(Problem statement):
Write out the data exactly from its first line onward, ending with the line in which "Between two frames" appears.

[Collected data entries]

(* ===== verification/Hybi13Frames.v ===== *)
(** * Frames and messages

    What a processor is to do with frames by RFC 6455, and that [consume] does
    it, but for two kinds of frame that the specification spells out; and what
    one end prepares the other end receives. *)
From S2P Require Import Prelude Utf8 WsFrame WsFrameProps Hybi13 Hybi13Props Hybi13Stream.
Import frame hybi13.

#[local] Set Default Proof Using "Type*".

(** ** Frames *)
Record wire_frame := WireFrame {
  f_header : basic_header;
  f_key : Z;
  f_payload : list Z }.

Definition f_opcode (f : wire_frame) : Z := get_opcode (f_header f).
Definition f_fin (f : wire_frame) : bool := get_fin (f_header f).
Definition f_len (f : wire_frame) : Z := Z.of_nat (length (f_payload f)).

(** ** The specification

    Between two frames a message may be under way: its opcode, and what has
    come of it. *)
Definition pending : Type := option (Z * list Z).
Definition pending_payload (p : pending) : list Z := match p with Some (_, bs) => bs | None => [] end.
Definition message_opcode (p : pending) (f : wire_frame) : Z :=
  match p with Some (op, _) => op | None => f_opcode f end.

(** RFC 6455, 5.1, 5.2, 5.4 and 5.5. *)
Definition known_opcode (op : Z) : Prop :=
  op = continuation \/ op = text \/ op = binary \/ op = close \/ op = ping \/ op = pong.
Record valid_header (server : bool) (p : pending) (f : wire_frame) : Prop := ValidHeader {
  vh_reserved : get_rsv1 (f_header f) = false /\ get_rsv2 (f_header f) = false /\ get_rsv3 (f_header f) = false;
  vh_opcode : known_opcode (f_opcode f);
  vh_control : is_control (f_opcode f) = true -> f_fin f = true /\ get_basic_size (f_header f) <= 125;
  vh_data : is_control (f_opcode f) = false -> (f_opcode f = continuation <-> p <> None);
  vh_masked : get_masked (f_header f) = server }.

Definition minimal (f : wire_frame) : Prop :=
  (get_basic_size (f_header f) = payload_size_code_16bit -> 125 < f_len f) /\
  (get_basic_size (f_header f) = payload_size_code_64bit -> 65535 < f_len f).

Inductive outcome :=
| Delivers (op : Z) (payload : list Z) (p : pending)
| Continues (p : pending)
| Fails (code : Z).

(** The rules leave two points to their reading: which texts fail, and the close
    code of a length that is not written in the fewest octets. *)
Section rules.
Context (text_fails : pending -> wire_frame -> Prop) (long_length : Z).

Inductive frame_rule (server : bool) (max : Z) (p : pending) (f : wire_frame) : outcome -> Prop :=
| rule_header : ~ valid_header server p f -> frame_rule server max p f (Fails close.protocol_error)
| rule_minimal : valid_header server p f -> ~ minimal f -> frame_rule server max p f (Fails long_length)
| rule_control : valid_header server p f -> minimal f -> is_control (f_opcode f) = true ->
    frame_rule server max p f (Delivers (f_opcode f) (f_payload f) p)
| rule_big : valid_header server p f -> minimal f -> is_control (f_opcode f) = false ->
    max < Z.of_nat (length (pending_payload p ++ f_payload f)) ->
    frame_rule server max p f (Fails close.message_too_big)
| rule_text : valid_header server p f -> minimal f -> is_control (f_opcode f) = false ->
    Z.of_nat (length (pending_payload p ++ f_payload f)) <= max -> text_fails p f ->
    frame_rule server max p f (Fails close.invalid_payload)
| rule_data : valid_header server p f -> minimal f -> is_control (f_opcode f) = false ->
    Z.of_nat (length (pending_payload p ++ f_payload f)) <= max -> ~ text_fails p f ->
    frame_rule server max p f
      (if f_fin f then Delivers (message_opcode p f) (pending_payload p ++ f_payload f) None
       else Continues (Some (message_opcode p f, pending_payload p ++ f_payload f))).

(** A run over frames: the messages delivered, and the close code of the
    failure if there is one. *)
Inductive frames_rule (server : bool) (max : Z) :
    pending -> list wire_frame -> list (Z * list Z) -> option Z -> Prop :=
| rule_end p : frames_rule server max p [] [] None
| rule_fails p f fs code : frame_rule server max p f (Fails code) ->
    frames_rule server max p (f :: fs) [] (Some code)
| rule_continues p f fs p' ms r : frame_rule server max p f (Continues p') ->
    frames_rule server max p' fs ms r -> frames_rule server max p (f :: fs) ms r
| rule_delivers p f fs op payload p' ms r : frame_rule server max p f (Delivers op payload p') ->
    frames_rule server max p' fs ms r ->
    frames_rule server max p (f :: fs) ((op, payload) :: ms) r.

(** The specification is deterministic. *)
Lemma frame_rule_det server max p f o1 o2 :
  frame_rule server max p f o1 -> frame_rule server max p f o2 -> o1 = o2.
Proof. intros H1 H2. destruct H1, H2; try done; try congruence; exfalso; try tauto; lia. Qed.

Lemma frames_rule_det server max p fs ms1 r1 ms2 r2 :
  frames_rule server max p fs ms1 r1 -> frames_rule server max p fs ms2 r2 -> ms1 = ms2 /\ r1 = r2.
Proof.
  intros H1. revert ms2 r2. induction H1 as [|? ? ? ? Hf|? ? ? ? ? ? Hf _ IH|? ? ? ? ? ? ? ? Hf _ IH];
    intros ms2 r2 H2; inversion H2 as [|? ? ? ? Hf'|? ? ? ? ? ? Hf' Hr|? ? ? ? ? ? ? ? Hf' Hr]; subst;
    try done; pose proof (frame_rule_det _ _ _ _ _ _ Hf Hf'); simplify_eq; try done;
    destruct (IH _ _ Hr) as [-> ->]; done.
Qed.
End rules.

(** RFC 6455, 5.6 and 8.1: the text of a message is the beginning of well-formed
    UTF-8, and well formed when the message is at its end. A length that is not
    minimal violates the protocol. *)
Definition text_fails (p : pending) (f : wire_frame) : Prop :=
  message_opcode p f = text /\
  (~ utf8_validator.well_formed_prefix (pending_payload p ++ f_payload f) \/
   (f_fin f = true /\ ~ utf8_validator.well_formed (pending_payload p ++ f_payload f))).
Abbreviation rfc_rule := (frame_rule text_fails close.protocol_error).
Abbreviation rfc_rules := (frames_rule text_fails close.protocol_error).

(** The code departs from them twice: it looks at the end of a text only if the
    message is one frame, and it closes with another code for a length that is
    not minimal. *)
Definition code_text_fails (p : pending) (f : wire_frame) : Prop :=
  message_opcode p f = text /\
  (~ utf8_validator.well_formed_prefix (pending_payload p ++ f_payload f) \/
   (p = None /\ f_fin f = true /\ ~ utf8_validator.well_formed (f_payload f))).
Abbreviation code_rule := (frame_rule code_text_fails close.internal_endpoint_error).
Abbreviation code_rules := (frames_rule code_text_fails close.internal_endpoint_error).

(** The frames on which it departs. *)
Definition ends_inside_character (p : pending) (f : wire_frame) : Prop :=
  p <> None /\ f_fin f = true /\ message_opcode p f = text /\
  utf8_validator.well_formed_prefix (pending_payload p ++ f_payload f) /\
  ~ utf8_validator.well_formed (pending_payload p ++ f_payload f).

(** By the rules, a run over the frames comes to one of them. *)
Inductive departs (server : bool) (max : Z) : pending -> list wire_frame -> Prop :=
| departs_length p f fs : valid_header server p f -> ~ minimal f -> departs server max p (f :: fs)
| departs_text p f fs : valid_header server p f -> minimal f -> is_control (f_opcode f) = false ->
    Z.of_nat (length (pending_payload p ++ f_payload f)) <= max -> ends_inside_character p f ->
    departs server max p (f :: fs)
| departs_continues p f fs p' : rfc_rule server max p f (Continues p') -> departs server max p' fs ->
    departs server max p (f :: fs)
| departs_delivers p f fs op payload p' : rfc_rule server max p f (Delivers op payload p') ->
    departs server max p' fs -> departs server max p (f :: fs).

Lemma well_formed_decided bs : utf8_validator.well_formed bs \/ ~ utf8_validator.well_formed bs.
Proof.
  destruct (decide (Forall is_byte bs)) as [Hb|Hb]; [|right; intros Hw; by apply Hb, utf8_validator.well_formed_octets].
  destruct (utf8_validator.validate_iff bs Hb) as ([] & _ & Hv); [left|right]; [by apply Hv|]. intros Hw. by apply Hv in Hw.
Qed.

Lemma well_formed_prefix_decided bs : utf8_validator.well_formed_prefix bs \/ ~ utf8_validator.well_formed_prefix bs.
Proof.
  destruct (decide (Forall is_byte bs)) as [Hb|Hb].
  - rewrite <-(utf8_validator.decode_prefix bs Hb).
    destruct (utf8_validator.decode bs utf8_validator.new_validator) as [[[] v]|]; [left; by eexists|right; by intros [? ?]..].
  - right. intros [rest Hw]. apply Hb. by apply utf8_validator.well_formed_octets, Forall_app in Hw as [? _].
Qed.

(Expected output):
(* ===== verification/Hybi13Frames.v ===== *)
(** * Frames and messages

    What a processor is to do with frames by RFC 6455, and that [consume] does
    it, but for two kinds of frame that the specification spells out; and what
    one end prepares the other end receives. *)
From S2P Require Import Prelude Utf8 WsFrame WsFrameProps Hybi13 Hybi13Props Hybi13Stream.
Import frame hybi13.

#[local] Set Default Proof Using "Type*".

(** ** Frames *)
Record wire_frame := WireFrame {
  f_header : basic_header;
  f_key : Z;
  f_payload : list Z }.

Definition f_opcode (f : wire_frame) : Z := get_opcode (f_header f).
Definition f_fin (f : wire_frame) : bool := get_fin (f_header f).
Definition f_len (f : wire_frame) : Z := Z.of_nat (length (f_payload f)).

(** ** The specification

    Between two frames a message may be under way: its opcode, and what has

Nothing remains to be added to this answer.